TASK PROMPT: Set out exactly, line by line, the stretch of data below that begins at the line containing "intros Hreq. unfold" and ends at the line containing "by rewrite (setref_idem", with both ends kept.

BEGIN SOURCE RECORDS

Lemma sts_Update_twice (instance : RabbitmqCluster) (sts sts' : StatefulSet) :
  (forall ov os, ov_StatefulSet (spec_Override (rmq_Spec instance)) = Some ov -> ost_Spec ov = Some os ->
     Forall (fun p => is_Some (pvcs_Requests (opvc_Spec p))) (os_VolumeClaimTemplates os)) ->
  sts_Update instance sts = Ok sts' -> sts_Update instance sts' = Ok sts'.
Proof.
  intros Hreq. unfold sts_Update. intros (d & Hd & (o & Ho & (m & Hm & [= <-])%result_bind_ok)%result_bind_ok)%result_bind_ok.
  destruct (SetControllerReference _ _) as [m'|] eqn:Er; [injection Hm as ->|done].
  cbn [sts_Meta sts_Spec sts_Status].
  assert (exists d', sts_desired instance (mkSts m (sts_Spec o) (sts_Status o)) = Ok d' /\
    match ov_StatefulSet (spec_Override (rmq_Spec instance)) with
    | Some ov => map_err wrap_override_error (applyStsOverride instance d' ov)
    | None => Ok d'
    end = Ok (mkSts m (sts_Spec o) (sts_Status o))) as (d' & Hd' & Ho').
  2:{ rewrite Hd'. cbn [result_bind]. rewrite Ho'. cbn [result_bind sts_Meta sts_Spec sts_Status].
      by rewrite (setref_idem _ _ _ Er). }
  rewrite (setref_only_owners _ _ _ Er). clear Er. generalize (om_OwnerReferences m). intros w. clear m.
  destruct (ov_StatefulSet _) as [ov|].
  - destruct (applyStsOverride instance d ov) as [o'|] eqn:Ea; [injection Ho as ->|done].
    destruct (override_stable instance sts d ov o w Hd Ea) as (d' & Hd' & Ea').
    { intros os Hos. by eapply Hreq. }
    exists d'. split; [done|]. by rewrite Ea'.
  - injection Ho as <-. exists (mkSts (om_with_owners w (sts_Meta d)) (sts_Spec d) (sts_Status d)).
    split; [|done]. by apply desired_stable with (sts := sts).
Qed.

End UpdateTwice.

(** ** Properties of the update *)

Section UpdateProperties.
Context `{StrategicMerge} `{OwnerRefsLaws}.

(** C16. The pods' identity cannot be overridden: whatever the strategic merge
    of the user's pod spec returns, after a successful update they run
    under the operator's service account, with its token mounted. *)
Theorem sts_Update_identity (instance : RabbitmqCluster) (sts sts' : StatefulSet) :
  sts_Update instance sts = Ok sts' ->
  let pod := pt_Spec (sp_Template (sts_Spec sts')) in
  ps_ServiceAccountName pod = ChildResourceName instance serviceAccountName /\
  ps_AutomountServiceAccountToken pod = Some true.
Proof.
  intros (d & o & (pvcs & t & _ & Ht & Hdt & _)%sts_desired_ok & Ho & _ & -> & _)%sts_Update_ok.
  apply podTemplateSpec_ok in Ht as (? & ? & ? & _ & _ & _ & _ & _ & _ & Hsa & Hat & _). cbn.
  rewrite <- Hdt in Hsa, Hat.
  destruct (ov_StatefulSet _) as [ov|]; [|by subst o].
  apply applyStsOverride_ok in Ho as (_ & _ & Hs). destruct (ost_Spec ov) as [os|]; [|by rewrite Hs].
  destruct Hs as [_ Hs]. by eapply override_template_identity.
Qed.

Lemma sts_Update_claims_facts (instance : RabbitmqCluster) (sts sts' : StatefulSet) (storage : Quantity) :
  sts_Update instance sts = Ok sts' ->
  per_Storage (spec_Persistence (rmq_Spec instance)) = Some storage ->
  let claims := default [] (option_map os_VolumeClaimTemplates
                  (ov_StatefulSet (spec_Override (rmq_Spec instance)) ≫= ost_Spec)) in
  if bool_decide (claims = [] \/ storage = 0%Z) then
    Forall2 (fun t t' => pvc_Meta t' = pvc_Meta t /\
        if str_eqb (om_Name (pvc_Meta t)) defaultPVCName
        then rl_get (pvcs_Requests (pvc_Spec t')) "storage" = storage
        else t' = t)
      (sp_VolumeClaimTemplates (sts_Spec sts)) (sp_VolumeClaimTemplates (sts_Spec sts'))
  else
    Forall2 (fun o p => pvc_Spec p = opvc_Spec o /\ om_Namespace (pvc_Meta p) = om_Namespace (sts_Meta sts) /\
        Forall (fun r => or_BlockOwnerDeletion r = Some false) (om_OwnerReferences (pvc_Meta p)))
      claims (sp_VolumeClaimTemplates (sts_Spec sts')).
Proof.
  intros (d & o & (pvcs & t & Hp & _ & _ & Hdp & Hns)%sts_desired_ok & Ho & Hr & Hs & _)%sts_Update_ok Hst.
  cbn zeta. rewrite Hs. rewrite Hst in Hp.
  assert (Forall2 (fun t t' => pvc_Meta t' = pvc_Meta t /\
    if str_eqb (om_Name (pvc_Meta t)) defaultPVCName
    then rl_get (pvcs_Requests (pvc_Spec t')) "storage" = storage else t' = t)
    (sp_VolumeClaimTemplates (sts_Spec sts)) pvcs) as Hbase.
  { destruct (updatePersistence_stable _ _ _ Hp) as [HF _]. eapply Forall2_impl; [exact HF|].
    intros x x' (Hm & _ & Hc1 & Hc2)%set_capacity_spec. split; [done|].
    destruct (str_eqb _ _) eqn:E; [apply str_eqb_spec, Hc1 in E; by injection E|].
    apply Hc2. intros ?%str_eqb_spec. congruence. }
  destruct (ov_StatefulSet _) as [ov|]; cbn [mbind option_bind].
  2:{ subst o. rewrite bool_decide_eq_true_2 by auto. by rewrite Hdp. }
  apply applyStsOverride_ok in Ho as (Hm & _ & Ho). destruct (ost_Spec ov) as [os|]; cbn [option_map from_option id].
  2:{ rewrite bool_decide_eq_true_2 by auto. by rewrite Ho, Hdp. }
  destruct Ho as [Ho _]. unfold override_templates in Ho.
  rewrite Hdp, Hst in Ho. cbn [or_panic result_bind] in Ho.
  destruct (os_VolumeClaimTemplates os) as [|c cs] eqn:Ec.
  { rewrite bool_decide_eq_true_2 by auto. by injection Ho as <-. }
  destruct (Z.eqb_spec (q_Cmp storage 0%Z) 0) as [E|E].
  { apply (proj1 (q_Cmp_eq _ _)) in E. rewrite bool_decide_eq_true_2 by auto. by injection Ho as <-. }
  rewrite bool_decide_eq_false_2.
  2:{ intros [|E']; [done|]. apply E, q_Cmp_eq, E'. }
  apply override_pvcs_ok in Ho. eapply Forall2_impl; [exact Ho|].
  intros oc p (m & Hm' & [= <-])%result_bind_ok. cbn. split; [done|].
  destruct (SetControllerReference _ (om_with_namespace _ _)) as [m'|] eqn:Er; [|done].
  injection Hm' as <-. split.
  - rewrite (setref_only_owners _ _ _ Er). cbn. rewrite Hm, <- Hns.
    destruct (ost_LabelsAnnotations ov) as [la|]; [|done].
    by rewrite (copyLabelsAnnotations_namespace _ la).
  - apply Forall_map. by apply Forall_true.
Qed.

(** The claim templates after an update.  Without a claim override, every
    template keeps its metadata, the one named persistence asks for the
    storage of the spec and the others are unchanged; with a claim
    override and non-zero storage, they are the override's, in the
    namespace of the StatefulSet and with no owner reference that blocks
    deletion; with zero storage the claim override is ignored. *)
Theorem sts_Update_claims (instance : RabbitmqCluster) (sts sts' : StatefulSet) (storage : Quantity) :
  sts_Update instance sts = Ok sts' ->
  per_Storage (spec_Persistence (rmq_Spec instance)) = Some storage ->
  let claims := default [] (option_map os_VolumeClaimTemplates
                  (ov_StatefulSet (spec_Override (rmq_Spec instance)) ≫= ost_Spec)) in
  if bool_decide (claims = [] \/ storage = 0%Z) then
    Forall2 (fun t t' => pvc_Meta t' = pvc_Meta t /\
        if str_eqb (om_Name (pvc_Meta t)) defaultPVCName
        then rl_get (pvcs_Requests (pvc_Spec t')) "storage" = storage
        else t' = t)
      (sp_VolumeClaimTemplates (sts_Spec sts)) (sp_VolumeClaimTemplates (sts_Spec sts'))
  else
    Forall2 (fun o p => pvc_Spec p = opvc_Spec o /\ om_Namespace (pvc_Meta p) = om_Namespace (sts_Meta sts) /\
        Forall (fun r => or_BlockOwnerDeletion r = Some false) (om_OwnerReferences (pvc_Meta p)))
      claims (sp_VolumeClaimTemplates (sts_Spec sts')).
Proof. apply sts_Update_claims_facts. Qed.

Lemma persistence_after_map f instance :
  spec_Persistence (rmq_Spec (map_sts_override f instance)) = spec_Persistence (rmq_Spec instance) /\
  (ov_StatefulSet (spec_Override (rmq_Spec (map_sts_override f instance))) ≫= ost_Spec) =
    option_map f (ov_StatefulSet (spec_Override (rmq_Spec instance)) ≫= ost_Spec).
Proof. split; [done|]. cbn. by destruct (ov_StatefulSet _). Qed.

(** C15. Recreating the StatefulSet loses the capacity of an override's claim:
    the object a pass prepares asks for the storage of the override's
    persistence claim, which is what the claims are grown to; but when the
    pass updates the same object again, as it does when it creates the
    StatefulSet it has just deleted, the claim template asks for the storage
    of spec.persistence, which was written through the shared map. *)
Theorem sts_recreate_capacity (instance : RabbitmqCluster) (sts sts1 sts2 : StatefulSet) (capacity : Quantity)
    (os : OverrideStatefulSetSpec) (claim : OverridePVC) (requests : gmap string Quantity) :
  ov_StatefulSet (spec_Override (rmq_Spec instance)) ≫= ost_Spec = Some os ->
  os_VolumeClaimTemplates os = [claim] -> eom_Name (opvc_EmbeddedObjectMeta claim) = defaultPVCName ->
  pvcs_Requests (opvc_Spec claim) = Some requests ->
  per_Storage (spec_Persistence (rmq_Spec instance)) = Some capacity -> capacity <> 0%Z ->
  sts_Update instance sts = Ok sts1 -> sts_Update_in_memory instance sts1 = Ok sts2 ->
  let storages s := map (fun t => rl_get (pvcs_Requests (pvc_Spec t)) "storage")
                      (sp_VolumeClaimTemplates (sts_Spec s)) in
  storages sts1 = [default 0%Z (requests !! "storage")] /\ storages sts2 = [capacity].
Proof.
  intros Hos Hvct Hname Hreq Hcap Hnz Hu1 Hu2. cbn zeta. split.
  - pose proof (sts_Update_claims_facts _ _ _ _ Hu1 Hcap) as Hc. cbn zeta in Hc. rewrite Hos in Hc.
    cbn [option_map from_option id default] in Hc. rewrite Hvct in Hc.
    rewrite bool_decide_eq_false_2 in Hc by (by intros [|]).
    inversion Hc as [|? p ? ps (E & _) Hnil]. inversion Hnil. cbn [map]. rewrite E, Hreq.
    unfold rl_get. cbn. by destruct (requests !! "storage").
  - unfold sts_Update_in_memory, share_override in Hu2. rewrite Hcap in Hu2.
    rewrite (proj2 (Z.eqb_neq (q_Cmp capacity 0%Z) 0)) in Hu2 by (intros E; apply Hnz, q_Cmp_eq, E).
    match type of Hu2 with sts_Update (map_sts_override ?f _) _ = _ =>
      destruct (persistence_after_map f instance) as (Hp & Ho) end.
    rewrite <- Hp in Hcap. pose proof (sts_Update_claims_facts _ _ _ _ Hu2 Hcap) as Hc. cbn zeta in Hc.
    rewrite Ho, Hos in Hc. cbn [option_map from_option id default os_with os_VolumeClaimTemplates] in Hc.
    rewrite Hvct in Hc. cbn [map] in Hc.
    rewrite bool_decide_eq_false_2 in Hc by (by intros [|]).
    inversion Hc as [|? p ? ps (E & _) Hnil]. inversion Hnil. cbn [map]. rewrite E.
    unfold share_capacity. rewrite (proj2 (str_eqb_spec _ _) Hname). cbn. rewrite Hreq. cbn.
    unfold rl_get. cbn. by rewrite lookup_insert_eq.
Qed.
End UpdateProperties.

END SOURCE RECORDS

RESULT BELOW:
  intros Hreq. unfold sts_Update. intros (d & Hd & (o & Ho & (m & Hm & [= <-])%result_bind_ok)%result_bind_ok)%result_bind_ok.
  destruct (SetControllerReference _ _) as [m'|] eqn:Er; [injection Hm as ->|done].
  cbn [sts_Meta sts_Spec sts_Status].
  assert (exists d', sts_desired instance (mkSts m (sts_Spec o) (sts_Status o)) = Ok d' /\
    match ov_StatefulSet (spec_Override (rmq_Spec instance)) with
    | Some ov => map_err wrap_override_error (applyStsOverride instance d' ov)
    | None => Ok d'
    end = Ok (mkSts m (sts_Spec o) (sts_Status o))) as (d' & Hd' & Ho').
  2:{ rewrite Hd'. cbn [result_bind]. rewrite Ho'. cbn [result_bind sts_Meta sts_Spec sts_Status].
      by rewrite (setref_idem _ _ _ Er). }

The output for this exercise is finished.